Emit the entire listing verbatim.

Supplied data:
== Segment start ==

(** [Bearer ${WIKI_API_TOKEN.substring(0, 5)}...] and the endpoint, as
    logged under "API CONFIGURATION". *)
Definition api_configuration (extra : list (string * value)) : value :=
  JObj ([("url", JStr (WIKI_API_URL ++ "/graphql"));
         ("authHeader", JStr ("Bearer " ++ Str.take 5 WIKI_API_TOKEN ++ "..."))]
        ++ extra)%list.

(** Whether the three fields of a returned page that a success text
    prints can be converted. *)
Definition details_printable (page : value) : bool :=
  Js.printable (Js.get page "title") &&
  Js.printable (Js.get page "id") &&
  Js.printable (Js.get page "path").

(** The end of [wiki_get_page] in revisions A, B and C, after its
    [try] block: [if (!page) return ...; return ...], the same text in
    the three. *)
Definition page_result (args page : value) (debugInfo : string)
  : Prog ToolCallResult :=
  if negb (Js.truthy page)
  then
    what <- (if Js.truthy (Js.get args "id")
             then id <- ToString (Js.get args "id");; Ret ("ID: " ++ id)
             else path <- ToString (Js.get args "path");; Ret ("path: " ++ path));;
    Ret (text_result
           ("Page not found for " ++ what ++ Str.nl ++ Str.nl ++ debugInfo) true)
  else
    title <- ToString (Js.get page "title");;
    content <- ToString (Js.get page "content");;
    Ret (text_result
           ("# " ++ title ++ Str.nl ++ Str.nl ++
            content ++ Str.nl ++ Str.nl ++ debugInfo) false).

(** Whether the two fields of a page that the get handler prints can
    be converted. *)
Definition page_printable (page : value) : bool :=
  Js.printable (Js.get page "title") && Js.printable (Js.get page "content").

(** The text about a returned page, when its fields can be converted. *)
Definition details_text (page : value) : string :=
  "Title: " ++ to_string (Js.get page "title") ++ Str.nl ++
  "ID: " ++ to_string (Js.get page "id") ++ Str.nl ++
  "Path: " ++ to_string (Js.get page "path").
(** * The resolve system of ui-router (src/resolve.ts)

    A shallow embedding of the two resolution engines of [resolve.ts]:
    the [Resolvable] / [PathElement] / [Path] classes and the legacy
    [$resolve] service ([study] and the function it returns).

    JavaScript objects used as string-keyed maps are association lists in
    insertion order, because the enumeration order of [forEach] is
    observable (it fixes the order of the plan and the cycle trace).
    Promises, callbacks and the event queue of [$q] are an explicit store;
    the closures of the source are defunctionalised into constructors that
    carry their captured variables. *)

From stdpp Require Import base tactics list strings.
From Stdlib Require Import ZArith Lia Relations.

Local Open Scope string_scope.
Local Open Scope Z_scope.
Local Open Scope nat_scope.
Local Open Scope list_scope.

(** ** JavaScript values *)

(** Values handed around by the resolve system.  [VResolve rid] is a
    reference to the result object of the legacy engine's resolve function
    (a promise carrying [$$promises], [$$values], ...). *)
#[warnings="-register-all"]
Inductive Val : Type :=
| VUndefined
| VNull
| VNum (z : Z)
| VStr (s : string)
| VObj (fields : list (string * Val))
| VResolve (rid : nat).

(** [isDefined(v)] of angular: [typeof v !== 'undefined']. *)
Definition isDefined (v : Val) : bool :=
  match v with VUndefined => false | _ => true end.

(** JavaScript truthiness, as used by [!locals], [!parent], [value.then && ...]. *)
Definition truthy (v : Val) : bool :=
  match v with
  | VUndefined | VNull => false
  | VNum z => negb (Z.eqb z 0)
  | VStr s => negb (String.eqb s "")
  | VObj _ | VResolve _ => true
  end.

(** ** Objects used as maps *)

Definition Obj (A : Type) : Type := list (string * A).

Section JsObject.
Context {A : Type}.

(** [o[k]] on an own property; [None] is JavaScript's [undefined] for an
    absent key. *)
Fixpoint get (o : Obj A) (k : string) : option A :=
  match o with
  | [] => None
  | (k', v) :: o' => if String.eqb k' k then Some v else get o' k
  end.

(** [o.hasOwnProperty(k)]. *)
Definition has (o : Obj A) (k : string) : bool :=
  match get o k with Some _ => true | None => false end.

(** [o[k] = v]: overwrite in place, or append a new property. *)
Fixpoint set (o : Obj A) (k : string) (v : A) : Obj A :=
  match o with
  | [] => [(k, v)]
  | (k', v') :: o' =>
      if String.eqb k' k then (k', v) :: o' else (k', v') :: set o' k v
  end.

(** [Object.keys(o)]. *)
Definition keys (o : Obj A) : list string := fst <$> o.

(** Modelled from the spec: [extend] of ./common (angular.extend), absent
    from src/.  It copies every property of the source onto the
    destination, "so that a Node further from the root overwrites a
    same-named entry from an ancestor": the later source wins. *)
Definition extend (dst src : Obj A) : Obj A :=
  fold_left (fun d kv => set d (fst kv) (snd kv)) src dst.
Lemma interval_point (lo : Z) : interval lo lo = [lo].
Proof. rewrite interval_cons by lia. now rewrite interval_inverted by lia. Qed.

(** ** The interval loop *)

Lemma StateID_loop_inverted (fuel : nat) (lo hi id : Z) :
  hi < lo -> StateID_loop fuel lo hi id = Some [].
Proof.
  intros H. destruct fuel; simpl; destruct (Z.leb_spec lo hi); auto; lia.
Qed.

(** Below [math.MaxUint32] the loop walks the closed interval and stops. *)
Lemma StateID_loop_interval (id hi : Z) (fuel : nat) :
  hi < Uint32.max ->
  forall lo, 0 <= lo -> (Z.to_nat (hi - lo + 1) <= fuel)%nat ->
  StateID_loop fuel lo hi id = Some (map (StateID_line id) (interval lo hi)).
Proof.
  intros Hhi. induction fuel as [|fuel IH]; intros lo Hlo Hfuel.
  - rewrite StateID_loop_inverted by lia. now rewrite interval_inverted by lia.
  - destruct (Z.leb_spec lo hi) as [Hle|Hgt].
    + simpl. destruct (Z.leb_spec lo hi); [|lia].
      rewrite incr_below_max by lia.
      rewrite IH by lia. rewrite (interval_cons lo hi) by lia. reflexivity.
    + rewrite StateID_loop_inverted by lia. now rewrite interval_inverted by lia.
Qed.

(** With [math.MaxUint32] as the upper bound the condition [i <= hi] never
    fails, whatever the number of iterations allowed. *)
Lemma StateID_loop_wraps (id : Z) (fuel : nat) :
  forall i, Uint32.in_range i -> StateID_loop fuel i Uint32.max id = None.
Proof.
  induction fuel as [|fuel IH]; intros i Hi; simpl;
    destruct (Z.leb_spec i Uint32.max) as [_|Hgt];
    try (unfold Uint32.in_range in Hi; lia).
  - reflexivity.
  - rewrite IH by (now apply incr_in_range). reflexivity.
Qed.

(** A loop that ends has printed its whole output by then. *)
Lemma StateID_loop_printed (id hi : Z) (fuel : nat) :
  forall i ws, StateID_loop fuel i hi id = Some ws -> StateID_printed fuel i hi id = ws.
Proof.
  induction fuel as [|fuel IH]; intros i ws H; simpl in *; destruct (i <=? hi);
    try congruence.
  destruct (StateID_loop fuel _ hi id) as [a|] eqn:Ea; [|discriminate].
  inversion H; subst. now rewrite (IH _ a).
Qed.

== Segment end ==

Exercise solution:
(** [Bearer ${WIKI_API_TOKEN.substring(0, 5)}...] and the endpoint, as
    logged under "API CONFIGURATION". *)
Definition api_configuration (extra : list (string * value)) : value :=
  JObj ([("url", JStr (WIKI_API_URL ++ "/graphql"));
         ("authHeader", JStr ("Bearer " ++ Str.take 5 WIKI_API_TOKEN ++ "..."))]
        ++ extra)%list.

(** Whether the three fields of a returned page that a success text
    prints can be converted. *)
Definition details_printable (page : value) : bool :=
  Js.printable (Js.get page "title") &&
  Js.printable (Js.get page "id") &&
  Js.printable (Js.get page "path").

(** The end of [wiki_get_page] in revisions A, B and C, after its
    [try] block: [if (!page) return ...; return ...], the same text in
    the three. *)
Definition page_result (args page : value) (debugInfo : string)
  : Prog ToolCallResult :=
  if negb (Js.truthy page)
  then
    what <- (if Js.truthy (Js.get args "id")
             then id <- ToString (Js.get args "id");; Ret ("ID: " ++ id)
             else path <- ToString (Js.get args "path");; Ret ("path: " ++ path));;
    Ret (text_result
           ("Page not found for " ++ what ++ Str.nl ++ Str.nl ++ debugInfo) true)
  else
    title <- ToString (Js.get page "title");;
    content <- ToString (Js.get page "content");;
    Ret (text_result
           ("# " ++ title ++ Str.nl ++ Str.nl ++
            content ++ Str.nl ++ Str.nl ++ debugInfo) false).

(** Whether the two fields of a page that the get handler prints can
    be converted. *)
Definition page_printable (page : value) : bool :=
  Js.printable (Js.get page "title") && Js.printable (Js.get page "content").

(** The text about a returned page, when its fields can be converted. *)
Definition details_text (page : value) : string :=
  "Title: " ++ to_string (Js.get page "title") ++ Str.nl ++
  "ID: " ++ to_string (Js.get page "id") ++ Str.nl ++
  "Path: " ++ to_string (Js.get page "path").
(** * The resolve system of ui-router (src/resolve.ts)

    A shallow embedding of the two resolution engines of [resolve.ts]:
    the [Resolvable] / [PathElement] / [Path] classes and the legacy
    [$resolve] service ([study] and the function it returns).

    JavaScript objects used as string-keyed maps are association lists in
    insertion order, because the enumeration order of [forEach] is
    observable (it fixes the order of the plan and the cycle trace).
    Promises, callbacks and the event queue of [$q] are an explicit store;
    the closures of the source are defunctionalised into constructors that
    carry their captured variables. *)

From stdpp Require Import base tactics list strings.
From Stdlib Require Import ZArith Lia Relations.

Local Open Scope string_scope.
Local Open Scope Z_scope.
Local Open Scope nat_scope.
Local Open Scope list_scope.

(** ** JavaScript values *)

(** Values handed around by the resolve system.  [VResolve rid] is a
    reference to the result object of the legacy engine's resolve function
    (a promise carrying [$$promises], [$$values], ...). *)
#[warnings="-register-all"]
Inductive Val : Type :=
| VUndefined
| VNull
| VNum (z : Z)
| VStr (s : string)
| VObj (fields : list (string * Val))
| VResolve (rid : nat).

(** [isDefined(v)] of angular: [typeof v !== 'undefined']. *)
Definition isDefined (v : Val) : bool :=
  match v with VUndefined => false | _ => true end.

(** JavaScript truthiness, as used by [!locals], [!parent], [value.then && ...]. *)
Definition truthy (v : Val) : bool :=
  match v with
  | VUndefined | VNull => false
  | VNum z => negb (Z.eqb z 0)
  | VStr s => negb (String.eqb s "")
  | VObj _ | VResolve _ => true
  end.

(** ** Objects used as maps *)

Definition Obj (A : Type) : Type := list (string * A).

Section JsObject.
Context {A : Type}.

(** [o[k]] on an own property; [None] is JavaScript's [undefined] for an
    absent key. *)
Fixpoint get (o : Obj A) (k : string) : option A :=
  match o with
  | [] => None
  | (k', v) :: o' => if String.eqb k' k then Some v else get o' k
  end.

(** [o.hasOwnProperty(k)]. *)
Definition has (o : Obj A) (k : string) : bool :=
  match get o k with Some _ => true | None => false end.

(** [o[k] = v]: overwrite in place, or append a new property. *)
Fixpoint set (o : Obj A) (k : string) (v : A) : Obj A :=
  match o with
  | [] => [(k, v)]
  | (k', v') :: o' =>
      if String.eqb k' k then (k', v) :: o' else (k', v') :: set o' k v
  end.

(** [Object.keys(o)]. *)
Definition keys (o : Obj A) : list string := fst <$> o.

(** Modelled from the spec: [extend] of ./common (angular.extend), absent
    from src/.  It copies every property of the source onto the
    destination, "so that a Node further from the root overwrites a
    same-named entry from an ancestor": the later source wins. *)
Definition extend (dst src : Obj A) : Obj A :=
  fold_left (fun d kv => set d (fst kv) (snd kv)) src dst.
Lemma interval_point (lo : Z) : interval lo lo = [lo].
Proof. rewrite interval_cons by lia. now rewrite interval_inverted by lia. Qed.

(** ** The interval loop *)

Lemma StateID_loop_inverted (fuel : nat) (lo hi id : Z) :
  hi < lo -> StateID_loop fuel lo hi id = Some [].
Proof.
  intros H. destruct fuel; simpl; destruct (Z.leb_spec lo hi); auto; lia.
Qed.

(** Below [math.MaxUint32] the loop walks the closed interval and stops. *)
Lemma StateID_loop_interval (id hi : Z) (fuel : nat) :
  hi < Uint32.max ->
  forall lo, 0 <= lo -> (Z.to_nat (hi - lo + 1) <= fuel)%nat ->
  StateID_loop fuel lo hi id = Some (map (StateID_line id) (interval lo hi)).
Proof.
  intros Hhi. induction fuel as [|fuel IH]; intros lo Hlo Hfuel.
  - rewrite StateID_loop_inverted by lia. now rewrite interval_inverted by lia.
  - destruct (Z.leb_spec lo hi) as [Hle|Hgt].
    + simpl. destruct (Z.leb_spec lo hi); [|lia].
      rewrite incr_below_max by lia.
      rewrite IH by lia. rewrite (interval_cons lo hi) by lia. reflexivity.
    + rewrite StateID_loop_inverted by lia. now rewrite interval_inverted by lia.
Qed.

(** With [math.MaxUint32] as the upper bound the condition [i <= hi] never
    fails, whatever the number of iterations allowed. *)
Lemma StateID_loop_wraps (id : Z) (fuel : nat) :
  forall i, Uint32.in_range i -> StateID_loop fuel i Uint32.max id = None.
Proof.
  induction fuel as [|fuel IH]; intros i Hi; simpl;
    destruct (Z.leb_spec i Uint32.max) as [_|Hgt];
    try (unfold Uint32.in_range in Hi; lia).
  - reflexivity.
  - rewrite IH by (now apply incr_in_range). reflexivity.
Qed.

(** A loop that ends has printed its whole output by then. *)
Lemma StateID_loop_printed (id hi : Z) (fuel : nat) :
  forall i ws, StateID_loop fuel i hi id = Some ws -> StateID_printed fuel i hi id = ws.
Proof.
  induction fuel as [|fuel IH]; intros i ws H; simpl in *; destruct (i <=? hi);
    try congruence.
  destruct (StateID_loop fuel _ hi id) as [a|] eqn:Ea; [|discriminate].
  inversion H; subst. now rewrite (IH _ a).
Qed.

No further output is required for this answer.